(** An operation on a run that does not change tasks, runs and steps. *)
Lemma kept_run_of {X} taskID runID (k : Run -> ST W (result error X)) :
  (forall run, kept (k run)) -> kept (with_task taskID (fun t => hasTaskAccess t tenantID userID) (fun _ => with_run_of taskID runID k)).
Proof.
  intros Hk. apply kept_with_task. intros t w _ _. revert w. unfold with_run_of. apply kept_bind; [apply kept_read|].
  intros [run|e]; [apply Hk|apply kept_ret].
Qed.

Lemma keeps_compact taskID runID before s : keeps s (MemoryStore_CompactEvents taskID runID before s).1.
Proof. unfold MemoryStore_CompactEvents. repeat case_match; by apply keeps_unmentioned. Qed.

(** *** Handlers *)

Definition akept {X} (m : ST A X) : Prop := forall a, keeps (w_store (api_world a)) (w_store (api_world (m a).1)).

Lemma akept_ret {X} (x : X) : akept (mret x).
Proof. by intros a. Qed.

Lemma akept_bind {X Y} (m : ST A X) (k : X -> ST A Y) : akept m -> (forall x, akept (k x)) -> akept (x ← m; k x).
Proof. intros Hm Hk a. rewrite ST_bind_run. etrans; [apply Hm|]. apply Hk. Qed.

Lemma akept_svc {X} (m : ST W X) : kept m -> akept (svc m).
Proof. intros Hm a. specialize (Hm (api_world a)). unfold svc. by destruct (m (api_world a)). Qed.

Lemma akept_reply {X} (m : ST W (result error X)) ok failed : kept m -> akept (reply_to m ok failed).
Proof. intros Hm. apply akept_bind; [by apply akept_svc|]. intros r. apply akept_ret. Qed.

Lemma akept_body {X} (fields : list (field (S := X))) zero msg r (k : X -> ST A Reply) :
  (forall b, akept (k b)) -> akept (with_body fields zero msg r k).
Proof. intros Hk. unfold with_body. destruct (decode_into _ _ _); [apply Hk|apply akept_ret]. Qed.

Lemma akept_pusher {X} (f : P -> P * X) : akept (on_pusher f).
Proof. intros a. unfold on_pusher. by destruct (f (api_pusher a)). Qed.

(** Split a handler into its calls. *)
Ltac akept_cases :=
  repeat first
    [ apply akept_ret
    | apply akept_reply
    | apply akept_body; intros
    | match goal with |- akept (if ?b then _ else _) => destruct b end
    | match goal with |- akept (match ?x with _ => _ end) => destruct x end
    | apply kept_Create | apply kept_GetForUser | by apply kept_Abort | apply kept_Resume
    | apply kept_run_of; intros; first [apply kept_read | apply kept_ret | apply kept_store; intros; apply keeps_compact]
    | apply akept_bind; [first [apply akept_svc | apply akept_pusher]|intros]
    | apply kept_now | apply kept_read | apply kept_queue | apply kept_store ].

Section as_caller.
Context (requestID : string) (Hu : userID <> "") (provider : option (TenantRuntimeProvider Q)) (pusher : bool).
Abbreviation me := (mkTenantInfo tenantID userID requestID).

Lemma akept_handleTasks r : akept (handleTasks env me r).
Proof. unfold handleTasks, createTask. akept_cases. Qed.

Lemma akept_handleTaskByID r : akept (handleTaskByID env me r).
Proof.
  unfold handleTaskByID, handle_runs, getTask, abortTask, resumeTask, getRun, replayEvents, compactEvents, listSteps. cbn zeta. akept_cases.
Qed.

Lemma akept_handleTenantByID r : akept (handleTenantByID provider me r).
Proof. unfold handleTenantByID, getTenantRuntime, getTenantAlerts, for_tenant. akept_cases. Qed.

Lemma keeps_put_connection c s :
  (checked = true -> Connection_TenantID c = tenantID /\ Connection_UserID c = userID /\
     exists t, MS_tasks s !! Connection_TaskID c = Some t /\ owned t) ->
  keeps s (MemoryStore_PutConnection c s).1.
Proof.
  intros Hc. split; cbn; eauto. intros Hck id c' Hid. destruct (decide (Connection_ConnectionID c = id)) as [<-|Hne].
  - rewrite lookup_insert_eq in Hid. simplify_eq. right. by apply Hc.
  - rewrite lookup_insert_ne in Hid by done. by left.
Qed.

Lemma keeps_delete_connection id s : keeps s (MemoryStore_DeleteConnection id s).1.
Proof. split; cbn; eauto. intros _ id' c Hin. left. by apply lookup_delete_Some in Hin as [_ ?]. Qed.

Lemma akept_connect body (a : A) :
  (checked = true -> exists t, MS_tasks (w_store (api_world a)) !! wb_TaskID body = Some t /\ owned t) ->
  keeps (w_store (api_world a)) (w_store (api_world (connect env checked pusher me body a).1)).
Proof.
  intros Hc. unfold connect. rewrite ST_bind_run. cbn [svc time_Now tick fst snd]. rewrite ST_bind_run. cbn [svc time_Now tick fst snd].
  cbn zeta. rewrite ST_bind_run. etrans.
  2: { match goal with |- keeps _ (w_store (api_world (?m ?b).1)) => refine ((_ : akept m) b) end. akept_cases. }
  unfold svc, on_store. cbn. apply keeps_put_connection. cbn. auto.
Qed.

Lemma akept_handleConnect r : akept (handleConnect env checked pusher me r).
Proof.
  unfold handleConnect. apply akept_body. intros body. destruct (_ || _); [apply akept_ret|]. destruct checked eqn:Eck.
  - intros [w p m]. rewrite ST_bind_run. unfold svc, GetForUser, with_task. rewrite ST_bind_run. cbn. unfold MemoryStore_GetTask.
    destruct (MS_tasks _ !! _) as [t|] eqn:Et; [|done]. destruct (hasTaskAccess _ _ _) eqn:Ea; [|done]. cbn.
    rewrite <- Eck. apply (akept_connect body (mkApi w p m)). intros _. cbn. exists t. split; [done|]. apply access_iff in Ea as (? & ? & _). by split.
  - intros a. rewrite <- Eck. apply akept_connect. congruence.
Qed.

Lemma akept_handleDisconnect r : akept (handleDisconnect me r).
Proof. unfold handleDisconnect. akept_cases. intros s. apply keeps_delete_connection. Qed.

Lemma akept_routes path h r : (path, h) ∈ routes env provider checked pusher -> akept (h me r).
Proof.
  intros Hin. unfold routes in Hin. rewrite !elem_of_cons in Hin.
  destruct_or? Hin; try (injection Hin as -> ->); try (by apply not_elem_of_nil in Hin);
    auto using akept_handleTasks, akept_handleTaskByID, akept_handleTenantByID, akept_handleConnect, akept_handleDisconnect.
Qed.
End as_caller.
End isolation.

Section mux.
Context {S Q P : Type} `{StateStore S} `{MessageQueue Q} `{Pusher P} `{Unicode} `{JSONText} (env : Env).
Context (provider : option (TenantRuntimeProvider Q)) (taskSvc pusher : bool).

Lemma mux_match_route path (h : handler) :
  mux_match env provider taskSvc pusher path = Some h -> exists p, (p, h) ∈ routes env provider taskSvc pusher.
Proof.
  unfold mux_match, longest. destruct (List.find _ _) as [x|] eqn:Ef.
  - apply find_some in Ef as [Hin _]. apply list_elem_of_In in Hin. intros [= <-]. exists x.1. by destruct x.
  - match goal with |- context [sort_slice ?f ?l] => destruct (sort_slice f l) as [|x l'] eqn:Es; [done|];
      assert (Hin : x ∈ l) by (rewrite <- (sort_slice_perm f l), Es; left) end.
    intros [= <-]. apply elem_of_filter_list in Hin as [Hin _]. exists x.1. by destruct x.
Qed.
End mux.

Section served.
Context {Q P : Type} `{MessageQueue Q} `{Pusher P} `{Unicode} `{JSONText} (env : Env).
Context (provider : option (TenantRuntimeProvider Q)) (taskSvc pusher : bool).
Abbreviation A := (Api MemoryStore Q P).
Abbreviation serve := (ServeHTTP (S := MemoryStore) (P := P) env provider taskSvc pusher).

Lemma keeps_served (r : Request) (a : A) :
  let caller := extractIdentityFromRequest r (effectiveAuthMode (env_getenv env)) in
  keeps caller.1 caller.2 taskSvc (w_store (api_world a)) (w_store (api_world (serve r a).1)).
Proof.
  cbn zeta. unfold ServeHTTP. destruct (negb _); [apply keeps_refl|].
  destruct (mux_match _ _ _ _ _) as [h|] eqn:Em; [|destruct (existsb _ _); apply keeps_refl].
  apply mux_match_route in Em as [p Hin]. unfold AuthMiddleware.
  destruct (extractIdentityFromRequest r _) as [tenantID userID] eqn:Ei. cbn [fst snd].
  apply (akept_bind tenantID userID taskSvc); [apply akept_svc, kept_now|]. intros startedAt.
  apply (akept_bind tenantID userID taskSvc); [destruct (String.eqb _ _); [apply akept_svc, kept_id|apply akept_ret]|]. intros requestID.
  apply (akept_bind tenantID userID taskSvc).
  - destruct (String.eqb_spec tenantID ""); [apply akept_ret|]. destruct (String.eqb_spec userID ""); [apply akept_ret|].
    by eapply akept_routes.
  - intros reply. apply (akept_bind tenantID userID taskSvc); [apply akept_svc, kept_now|]. intros now.
    apply (akept_bind tenantID userID taskSvc); [intros b; apply keeps_refl|]. intros _. apply akept_ret.
Qed.

Lemma anonymous_served (r : Request) (a : A) :
  let caller := extractIdentityFromRequest r (effectiveAuthMode (env_getenv env)) in
  let a' := (serve r a).1 in
  caller.1 = "" \/ caller.2 = "" ->
  w_store (api_world a') = w_store (api_world a) /\ w_queue (api_world a') = w_queue (api_world a) /\ api_pusher a' = api_pusher a.
Proof.
  cbn zeta. intros Hc. unfold ServeHTTP. destruct (negb _); [done|]. destruct (mux_match _ _ _ _ _) as [h|]; [|by destruct (existsb _ _)].
  unfold AuthMiddleware. destruct (extractIdentityFromRequest r _) as [tenantID userID]. cbn [fst snd] in Hc.
  assert (E : forall m, (if String.eqb tenantID "" then mret (unauthorized "tenant" m) else if String.eqb userID "" then mret (unauthorized "user" m)
     else h (mkTenantInfo tenantID userID m) r) = mret (unauthorized (if String.eqb tenantID "" then "tenant" else "user") m) :> ST A Reply).
  { intros m. destruct (String.eqb_spec tenantID ""); [done|]. destruct (String.eqb_spec userID ""); [done|]. naive_solver. }
  run_st. destruct (String.eqb (Request_Header r _) _); run_st; rewrite E; by run_st.
Qed.

(** C27: Serving a request, whatever its method, path, headers and body are, never changes a task that
    does not belong to the caller identified by the headers, never changes the owner of a task, never changes
    or removes an existing run or step, and (with a task service) adds only connections of the caller to tasks
    of the caller; a request without an identity leaves store, queue and pusher as they are. *)
Theorem api_isolated (r : Request) (a : A) :
  let caller := extractIdentityFromRequest r (effectiveAuthMode (env_getenv env)) in
  let a' := (serve r a).1 in
  keeps caller.1 caller.2 taskSvc (w_store (api_world a)) (w_store (api_world a')) /\
  (caller.1 = "" \/ caller.2 = "" ->
     w_store (api_world a') = w_store (api_world a) /\ w_queue (api_world a') = w_queue (api_world a) /\ api_pusher a' = api_pusher a).
Proof. split; [apply keeps_served|apply anonymous_served]. Qed.

(** Every connection in the store is one to a task of the user who made it. *)
Definition conns_owned (s : MemoryStore) : Prop :=
  forall id c, MS_connections s !! id = Some c ->
    exists t, MS_tasks s !! Connection_TaskID c = Some t /\ owned (Connection_TenantID c) (Connection_UserID c) t.

Lemma keeps_conns_owned tenantID userID s s' : keeps tenantID userID true s s' -> conns_owned s -> conns_owned s'.
Proof.
  intros Hk Hs id c Hin. destruct (keeps_conns _ _ _ _ _ Hk eq_refl _ _ Hin) as [Hin'|(<- & <- & ?)]; [|done].
  apply Hs in Hin' as (t & Ht & Ho). apply (keeps_owner _ _ _ _ _ Hk) in Ht as (t' & Ht' & E1 & E2).
  exists t'. split; [done|]. destruct Ho. split; congruence.
Qed.

Definition serve_all (l : list Request) (a : A) : A := foldl (fun a r => (serve r a).1) a l.

(** Subscriptions stay inside a user: with a task service configured, after any sequence of requests every
    stored connection belongs to the user who owns the task it streams, if this was so before. *)
Theorem api_subscriptions_owned (l : list Request) (a : A) (Hsvc : taskSvc = true)
    (Hs : conns_owned (w_store (api_world a))) :
  conns_owned (w_store (api_world (serve_all l a))).
Proof.
  revert a Hs. induction l as [|r l IH]; intros a Hs; [done|]. apply IH.
  eapply keeps_conns_owned; [|done]. rewrite <- Hsvc. apply keeps_served.
Qed.
End served.

(** ** Identity *)

Section identity.
Context {S Q P : Type} `{StateStore S} `{MessageQueue Q} `{Pusher P} `{Unicode} `{JSONText} (env : Env).
Context (provider : option (TenantRuntimeProvider Q)) (taskSvc pusher : bool).
Abbreviation A := (Api S Q P).

(** Two requests that differ at most in the headers of the local mode. *)
Record same_but_local (r r' : Request) : Prop := {
  same_method : Request_Method r' = Request_Method r;
  same_path : Request_Path r' = Request_Path r;
  same_query : Request_Query r' = Request_Query r;
  same_body : Request_Body r' = Request_Body r;
  same_headers : forall h, h <> headerTenantID -> h <> headerUserID -> Request_Header r' h = Request_Header r h }.

Lemma same_handlers r r' p (h : handler) :
  same_but_local r r' -> (p, h) ∈ routes env provider taskSvc pusher -> forall me, h me r' = h me r :> ST A Reply.
Proof.
  destruct r as [m path hd q b], r' as [m' path' hd' q' b']. intros [? ? ? ? Hh] Hin me. cbn in *. subst. unfold routes in Hin. rewrite !elem_of_cons in Hin.
  destruct_or? Hin; try (injection Hin as -> ->); try (by apply not_elem_of_nil in Hin); try reflexivity;
    unfold handleTasks, createTask, is_method, with_body; cbn [Request_Method Request_Body Request_Header]; by rewrite (Hh "Idempotency-Key").
Qed.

+++

Task ▸ Retype word for word the lines running from the line containing "Hin); try reflexivity;" to the end of the listing, and only those.

Answer to this problem ▸
  destruct_or? Hin; try (injection Hin as -> ->); try (by apply not_elem_of_nil in Hin); try reflexivity;
    unfold handleTasks, createTask, is_method, with_body; cbn [Request_Method Request_Body Request_Header]; by rewrite (Hh "Idempotency-Key").
Qed.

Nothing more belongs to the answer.